EXERCISE DETAILS -
From the line that contains "49921; 49957; 50047;" through the line that contains "56053; 56123; 56179;", output every line of the listing below exactly and leave out all the rest.
PROVIDED RECORDS START
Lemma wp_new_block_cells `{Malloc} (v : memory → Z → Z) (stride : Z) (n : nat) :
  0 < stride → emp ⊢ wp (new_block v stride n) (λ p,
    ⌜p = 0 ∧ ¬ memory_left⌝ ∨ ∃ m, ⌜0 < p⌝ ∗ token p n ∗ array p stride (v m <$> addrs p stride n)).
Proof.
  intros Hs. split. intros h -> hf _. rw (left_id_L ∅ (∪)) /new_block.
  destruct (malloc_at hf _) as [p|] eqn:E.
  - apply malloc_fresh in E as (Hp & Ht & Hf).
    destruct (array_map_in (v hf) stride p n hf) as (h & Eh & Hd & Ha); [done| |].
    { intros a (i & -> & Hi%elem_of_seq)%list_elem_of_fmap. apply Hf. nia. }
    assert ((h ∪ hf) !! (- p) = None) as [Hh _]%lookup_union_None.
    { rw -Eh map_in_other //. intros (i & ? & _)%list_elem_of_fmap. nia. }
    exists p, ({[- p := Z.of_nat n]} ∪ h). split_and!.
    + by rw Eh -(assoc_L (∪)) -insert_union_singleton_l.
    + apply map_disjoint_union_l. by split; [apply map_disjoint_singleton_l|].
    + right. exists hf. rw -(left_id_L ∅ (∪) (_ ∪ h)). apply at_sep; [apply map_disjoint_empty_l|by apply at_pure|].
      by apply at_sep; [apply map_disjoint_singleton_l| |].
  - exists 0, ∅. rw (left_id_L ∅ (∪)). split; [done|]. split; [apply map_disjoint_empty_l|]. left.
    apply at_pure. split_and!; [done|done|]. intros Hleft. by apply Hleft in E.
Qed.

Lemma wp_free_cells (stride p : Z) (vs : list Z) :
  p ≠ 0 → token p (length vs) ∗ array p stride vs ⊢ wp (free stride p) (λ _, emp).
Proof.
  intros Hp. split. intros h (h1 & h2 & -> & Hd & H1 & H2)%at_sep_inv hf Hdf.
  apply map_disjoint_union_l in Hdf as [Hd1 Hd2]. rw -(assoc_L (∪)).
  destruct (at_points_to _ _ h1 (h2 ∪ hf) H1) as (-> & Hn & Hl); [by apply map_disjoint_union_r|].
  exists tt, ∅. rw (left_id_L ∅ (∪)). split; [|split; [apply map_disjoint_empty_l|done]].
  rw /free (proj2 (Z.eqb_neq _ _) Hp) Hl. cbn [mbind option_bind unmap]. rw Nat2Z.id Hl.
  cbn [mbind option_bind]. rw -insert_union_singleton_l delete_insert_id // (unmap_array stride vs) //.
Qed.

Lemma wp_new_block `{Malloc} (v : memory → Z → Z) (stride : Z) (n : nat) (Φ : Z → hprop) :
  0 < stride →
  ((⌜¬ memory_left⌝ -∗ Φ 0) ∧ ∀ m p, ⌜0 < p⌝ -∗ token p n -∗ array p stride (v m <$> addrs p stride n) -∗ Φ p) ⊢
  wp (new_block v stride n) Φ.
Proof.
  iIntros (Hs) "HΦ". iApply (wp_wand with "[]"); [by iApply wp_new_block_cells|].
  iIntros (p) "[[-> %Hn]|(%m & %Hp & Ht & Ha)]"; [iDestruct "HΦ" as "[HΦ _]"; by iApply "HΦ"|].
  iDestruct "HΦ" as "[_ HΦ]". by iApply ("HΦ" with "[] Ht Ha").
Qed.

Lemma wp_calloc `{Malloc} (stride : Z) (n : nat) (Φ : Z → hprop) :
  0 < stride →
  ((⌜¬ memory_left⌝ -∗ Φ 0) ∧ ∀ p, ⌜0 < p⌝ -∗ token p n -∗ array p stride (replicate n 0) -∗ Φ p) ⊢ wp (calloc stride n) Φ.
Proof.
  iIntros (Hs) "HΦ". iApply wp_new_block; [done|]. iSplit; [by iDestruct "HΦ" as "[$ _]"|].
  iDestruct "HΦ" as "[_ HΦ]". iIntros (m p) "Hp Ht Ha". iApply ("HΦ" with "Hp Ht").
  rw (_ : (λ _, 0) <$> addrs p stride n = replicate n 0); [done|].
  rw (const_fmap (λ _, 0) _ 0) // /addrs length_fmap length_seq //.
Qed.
PROVIDED RECORDS END
PROVIDED RECORDS START
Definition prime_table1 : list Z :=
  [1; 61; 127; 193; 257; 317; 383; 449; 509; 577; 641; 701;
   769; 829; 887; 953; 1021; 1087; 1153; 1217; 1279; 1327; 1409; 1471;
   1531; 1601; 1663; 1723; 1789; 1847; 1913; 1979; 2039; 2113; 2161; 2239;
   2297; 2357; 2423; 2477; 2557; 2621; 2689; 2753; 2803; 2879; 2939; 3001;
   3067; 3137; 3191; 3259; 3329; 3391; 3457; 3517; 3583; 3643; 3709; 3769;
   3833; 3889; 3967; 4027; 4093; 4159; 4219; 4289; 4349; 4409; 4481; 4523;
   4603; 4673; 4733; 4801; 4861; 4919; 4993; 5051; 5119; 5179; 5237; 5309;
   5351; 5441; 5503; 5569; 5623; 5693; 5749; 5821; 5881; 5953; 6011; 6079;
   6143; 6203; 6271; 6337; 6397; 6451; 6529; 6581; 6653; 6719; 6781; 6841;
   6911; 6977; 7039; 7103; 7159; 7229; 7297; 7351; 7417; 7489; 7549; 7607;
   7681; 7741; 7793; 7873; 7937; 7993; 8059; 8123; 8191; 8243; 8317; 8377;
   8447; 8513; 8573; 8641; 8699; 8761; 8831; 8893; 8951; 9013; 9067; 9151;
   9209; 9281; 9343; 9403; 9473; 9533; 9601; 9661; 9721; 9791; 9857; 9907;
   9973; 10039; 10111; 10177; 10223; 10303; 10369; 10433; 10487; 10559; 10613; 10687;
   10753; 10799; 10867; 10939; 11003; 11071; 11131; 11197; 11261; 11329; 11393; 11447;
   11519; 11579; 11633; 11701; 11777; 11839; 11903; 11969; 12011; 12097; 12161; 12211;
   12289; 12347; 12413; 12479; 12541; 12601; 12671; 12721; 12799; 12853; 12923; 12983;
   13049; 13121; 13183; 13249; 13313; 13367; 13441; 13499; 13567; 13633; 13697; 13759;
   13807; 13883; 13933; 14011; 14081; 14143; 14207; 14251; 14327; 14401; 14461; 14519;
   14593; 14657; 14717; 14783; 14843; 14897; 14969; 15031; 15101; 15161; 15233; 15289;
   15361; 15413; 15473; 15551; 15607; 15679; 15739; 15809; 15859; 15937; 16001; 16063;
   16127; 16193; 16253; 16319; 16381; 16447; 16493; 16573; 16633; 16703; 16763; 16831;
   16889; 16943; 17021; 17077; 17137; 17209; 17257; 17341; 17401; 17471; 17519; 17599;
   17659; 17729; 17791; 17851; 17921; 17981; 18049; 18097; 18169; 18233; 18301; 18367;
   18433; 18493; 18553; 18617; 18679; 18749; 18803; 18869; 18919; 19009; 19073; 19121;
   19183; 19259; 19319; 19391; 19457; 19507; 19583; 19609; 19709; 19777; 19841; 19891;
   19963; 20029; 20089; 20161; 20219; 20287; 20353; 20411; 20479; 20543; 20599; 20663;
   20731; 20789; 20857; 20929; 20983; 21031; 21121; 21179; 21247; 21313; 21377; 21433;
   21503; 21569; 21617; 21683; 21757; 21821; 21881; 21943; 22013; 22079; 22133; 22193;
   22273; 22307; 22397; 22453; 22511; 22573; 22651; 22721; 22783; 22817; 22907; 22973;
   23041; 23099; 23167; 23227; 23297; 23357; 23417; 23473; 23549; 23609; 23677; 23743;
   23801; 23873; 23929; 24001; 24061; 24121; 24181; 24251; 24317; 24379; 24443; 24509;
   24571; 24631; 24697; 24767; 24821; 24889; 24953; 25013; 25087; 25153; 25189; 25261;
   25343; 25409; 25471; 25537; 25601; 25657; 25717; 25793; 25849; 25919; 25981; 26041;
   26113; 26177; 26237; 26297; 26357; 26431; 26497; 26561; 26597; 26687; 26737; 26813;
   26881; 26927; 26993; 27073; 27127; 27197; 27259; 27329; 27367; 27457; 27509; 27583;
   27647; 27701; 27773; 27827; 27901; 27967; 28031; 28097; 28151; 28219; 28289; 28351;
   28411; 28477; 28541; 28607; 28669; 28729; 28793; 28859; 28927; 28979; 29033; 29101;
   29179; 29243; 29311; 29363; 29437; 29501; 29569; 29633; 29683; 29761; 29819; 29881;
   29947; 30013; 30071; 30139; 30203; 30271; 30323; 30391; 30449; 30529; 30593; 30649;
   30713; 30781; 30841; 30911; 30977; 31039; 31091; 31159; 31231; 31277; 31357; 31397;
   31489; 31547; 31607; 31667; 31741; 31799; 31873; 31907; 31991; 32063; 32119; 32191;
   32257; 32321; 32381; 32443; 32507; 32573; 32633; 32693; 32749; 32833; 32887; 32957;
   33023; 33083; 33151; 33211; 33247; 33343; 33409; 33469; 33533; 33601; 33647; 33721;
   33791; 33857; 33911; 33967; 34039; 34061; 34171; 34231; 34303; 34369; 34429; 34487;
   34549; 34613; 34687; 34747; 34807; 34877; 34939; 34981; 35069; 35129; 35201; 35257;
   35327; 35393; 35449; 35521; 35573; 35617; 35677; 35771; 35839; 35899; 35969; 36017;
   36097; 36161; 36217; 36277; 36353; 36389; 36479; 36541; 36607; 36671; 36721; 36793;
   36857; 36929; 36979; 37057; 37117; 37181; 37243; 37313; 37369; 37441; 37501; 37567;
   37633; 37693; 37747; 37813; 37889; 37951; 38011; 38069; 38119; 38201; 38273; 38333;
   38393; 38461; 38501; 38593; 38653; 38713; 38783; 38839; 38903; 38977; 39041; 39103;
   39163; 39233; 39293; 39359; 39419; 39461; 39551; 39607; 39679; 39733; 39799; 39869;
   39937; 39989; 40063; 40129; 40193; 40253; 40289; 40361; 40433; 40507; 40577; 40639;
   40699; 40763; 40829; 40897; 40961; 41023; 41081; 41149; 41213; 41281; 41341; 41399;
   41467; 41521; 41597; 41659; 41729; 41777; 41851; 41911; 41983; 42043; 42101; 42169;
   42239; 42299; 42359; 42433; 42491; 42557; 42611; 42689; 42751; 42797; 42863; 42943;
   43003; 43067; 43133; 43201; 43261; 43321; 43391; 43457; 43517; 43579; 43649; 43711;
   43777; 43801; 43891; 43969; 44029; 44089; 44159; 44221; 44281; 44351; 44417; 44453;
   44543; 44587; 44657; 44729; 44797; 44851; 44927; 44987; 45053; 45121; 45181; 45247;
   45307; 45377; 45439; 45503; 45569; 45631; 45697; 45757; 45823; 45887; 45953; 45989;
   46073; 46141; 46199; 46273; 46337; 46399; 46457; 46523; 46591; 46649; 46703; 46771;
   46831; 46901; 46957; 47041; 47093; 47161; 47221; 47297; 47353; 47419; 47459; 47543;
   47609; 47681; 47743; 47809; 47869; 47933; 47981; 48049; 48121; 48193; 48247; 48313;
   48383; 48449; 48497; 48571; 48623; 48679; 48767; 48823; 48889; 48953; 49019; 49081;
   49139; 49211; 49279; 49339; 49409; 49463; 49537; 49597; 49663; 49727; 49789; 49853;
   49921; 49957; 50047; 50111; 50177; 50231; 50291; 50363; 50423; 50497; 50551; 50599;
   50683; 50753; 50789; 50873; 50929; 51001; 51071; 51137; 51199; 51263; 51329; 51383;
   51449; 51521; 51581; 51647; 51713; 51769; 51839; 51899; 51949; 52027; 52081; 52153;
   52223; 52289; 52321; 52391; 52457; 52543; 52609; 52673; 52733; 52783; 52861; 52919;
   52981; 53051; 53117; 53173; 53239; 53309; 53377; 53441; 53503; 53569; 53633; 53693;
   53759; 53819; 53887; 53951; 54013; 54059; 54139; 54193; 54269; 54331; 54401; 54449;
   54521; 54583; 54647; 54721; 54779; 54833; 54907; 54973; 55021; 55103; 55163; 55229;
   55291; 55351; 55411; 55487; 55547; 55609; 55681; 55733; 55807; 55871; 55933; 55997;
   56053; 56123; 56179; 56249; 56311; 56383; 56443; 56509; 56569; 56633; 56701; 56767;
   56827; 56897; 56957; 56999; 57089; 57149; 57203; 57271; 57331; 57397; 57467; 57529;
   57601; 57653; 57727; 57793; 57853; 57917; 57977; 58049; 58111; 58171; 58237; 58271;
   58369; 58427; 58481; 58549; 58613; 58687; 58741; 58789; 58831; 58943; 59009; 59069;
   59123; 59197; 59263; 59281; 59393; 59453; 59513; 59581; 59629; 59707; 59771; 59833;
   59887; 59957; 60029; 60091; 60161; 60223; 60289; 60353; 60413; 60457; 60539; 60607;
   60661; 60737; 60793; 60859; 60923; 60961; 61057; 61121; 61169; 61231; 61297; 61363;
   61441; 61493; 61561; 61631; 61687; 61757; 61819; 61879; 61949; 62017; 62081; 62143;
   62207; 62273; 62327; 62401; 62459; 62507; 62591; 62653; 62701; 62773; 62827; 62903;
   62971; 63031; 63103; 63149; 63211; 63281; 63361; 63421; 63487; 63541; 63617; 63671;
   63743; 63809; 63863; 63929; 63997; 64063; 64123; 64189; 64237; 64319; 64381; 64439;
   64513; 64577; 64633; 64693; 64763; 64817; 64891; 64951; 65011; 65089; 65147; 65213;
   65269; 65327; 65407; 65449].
PROVIDED RECORDS END
PROVIDED RECORDS START
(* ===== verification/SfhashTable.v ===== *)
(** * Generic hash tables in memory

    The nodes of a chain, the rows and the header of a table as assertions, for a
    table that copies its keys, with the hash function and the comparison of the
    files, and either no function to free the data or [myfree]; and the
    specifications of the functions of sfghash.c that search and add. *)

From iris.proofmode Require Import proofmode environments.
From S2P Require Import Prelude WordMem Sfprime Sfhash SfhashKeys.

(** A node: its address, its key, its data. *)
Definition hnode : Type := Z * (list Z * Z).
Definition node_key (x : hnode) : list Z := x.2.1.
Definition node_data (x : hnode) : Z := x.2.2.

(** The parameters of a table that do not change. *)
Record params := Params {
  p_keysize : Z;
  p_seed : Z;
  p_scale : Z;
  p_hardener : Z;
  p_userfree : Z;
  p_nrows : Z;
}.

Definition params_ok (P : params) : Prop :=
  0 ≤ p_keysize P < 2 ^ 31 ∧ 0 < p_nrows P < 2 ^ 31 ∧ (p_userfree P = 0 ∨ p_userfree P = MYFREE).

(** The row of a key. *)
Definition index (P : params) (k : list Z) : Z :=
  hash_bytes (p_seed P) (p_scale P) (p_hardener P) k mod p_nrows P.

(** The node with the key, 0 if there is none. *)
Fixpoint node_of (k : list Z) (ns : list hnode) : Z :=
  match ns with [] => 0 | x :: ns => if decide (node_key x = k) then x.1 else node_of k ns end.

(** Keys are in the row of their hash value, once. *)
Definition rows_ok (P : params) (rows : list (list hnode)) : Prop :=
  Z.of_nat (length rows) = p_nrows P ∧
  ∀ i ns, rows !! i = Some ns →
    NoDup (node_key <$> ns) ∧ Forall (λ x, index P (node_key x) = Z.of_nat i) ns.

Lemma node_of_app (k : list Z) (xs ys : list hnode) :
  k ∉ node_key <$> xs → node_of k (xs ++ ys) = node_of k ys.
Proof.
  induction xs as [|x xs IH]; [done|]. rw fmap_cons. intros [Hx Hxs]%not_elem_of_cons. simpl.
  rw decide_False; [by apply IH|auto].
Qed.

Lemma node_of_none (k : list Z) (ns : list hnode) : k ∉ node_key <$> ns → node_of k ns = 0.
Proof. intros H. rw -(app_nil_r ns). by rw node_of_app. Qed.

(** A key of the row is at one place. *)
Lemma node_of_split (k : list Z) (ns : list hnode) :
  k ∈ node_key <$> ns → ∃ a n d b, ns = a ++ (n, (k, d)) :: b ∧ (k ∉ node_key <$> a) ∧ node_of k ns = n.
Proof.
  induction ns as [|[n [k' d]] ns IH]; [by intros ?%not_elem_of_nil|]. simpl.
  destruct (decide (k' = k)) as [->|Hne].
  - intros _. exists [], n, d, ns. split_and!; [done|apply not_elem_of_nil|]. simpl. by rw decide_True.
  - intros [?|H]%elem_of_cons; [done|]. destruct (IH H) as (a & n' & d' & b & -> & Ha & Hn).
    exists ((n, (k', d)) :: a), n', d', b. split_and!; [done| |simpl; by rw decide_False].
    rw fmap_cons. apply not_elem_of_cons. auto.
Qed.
PROVIDED RECORDS END
TASK ANSWER -
   49921; 49957; 50047; 50111; 50177; 50231; 50291; 50363; 50423; 50497; 50551; 50599;
   50683; 50753; 50789; 50873; 50929; 51001; 51071; 51137; 51199; 51263; 51329; 51383;
   51449; 51521; 51581; 51647; 51713; 51769; 51839; 51899; 51949; 52027; 52081; 52153;
   52223; 52289; 52321; 52391; 52457; 52543; 52609; 52673; 52733; 52783; 52861; 52919;
   52981; 53051; 53117; 53173; 53239; 53309; 53377; 53441; 53503; 53569; 53633; 53693;
   53759; 53819; 53887; 53951; 54013; 54059; 54139; 54193; 54269; 54331; 54401; 54449;
   54521; 54583; 54647; 54721; 54779; 54833; 54907; 54973; 55021; 55103; 55163; 55229;
   55291; 55351; 55411; 55487; 55547; 55609; 55681; 55733; 55807; 55871; 55933; 55997;
   56053; 56123; 56179; 56249; 56311; 56383; 56443; 56509; 56569; 56633; 56701; 56767;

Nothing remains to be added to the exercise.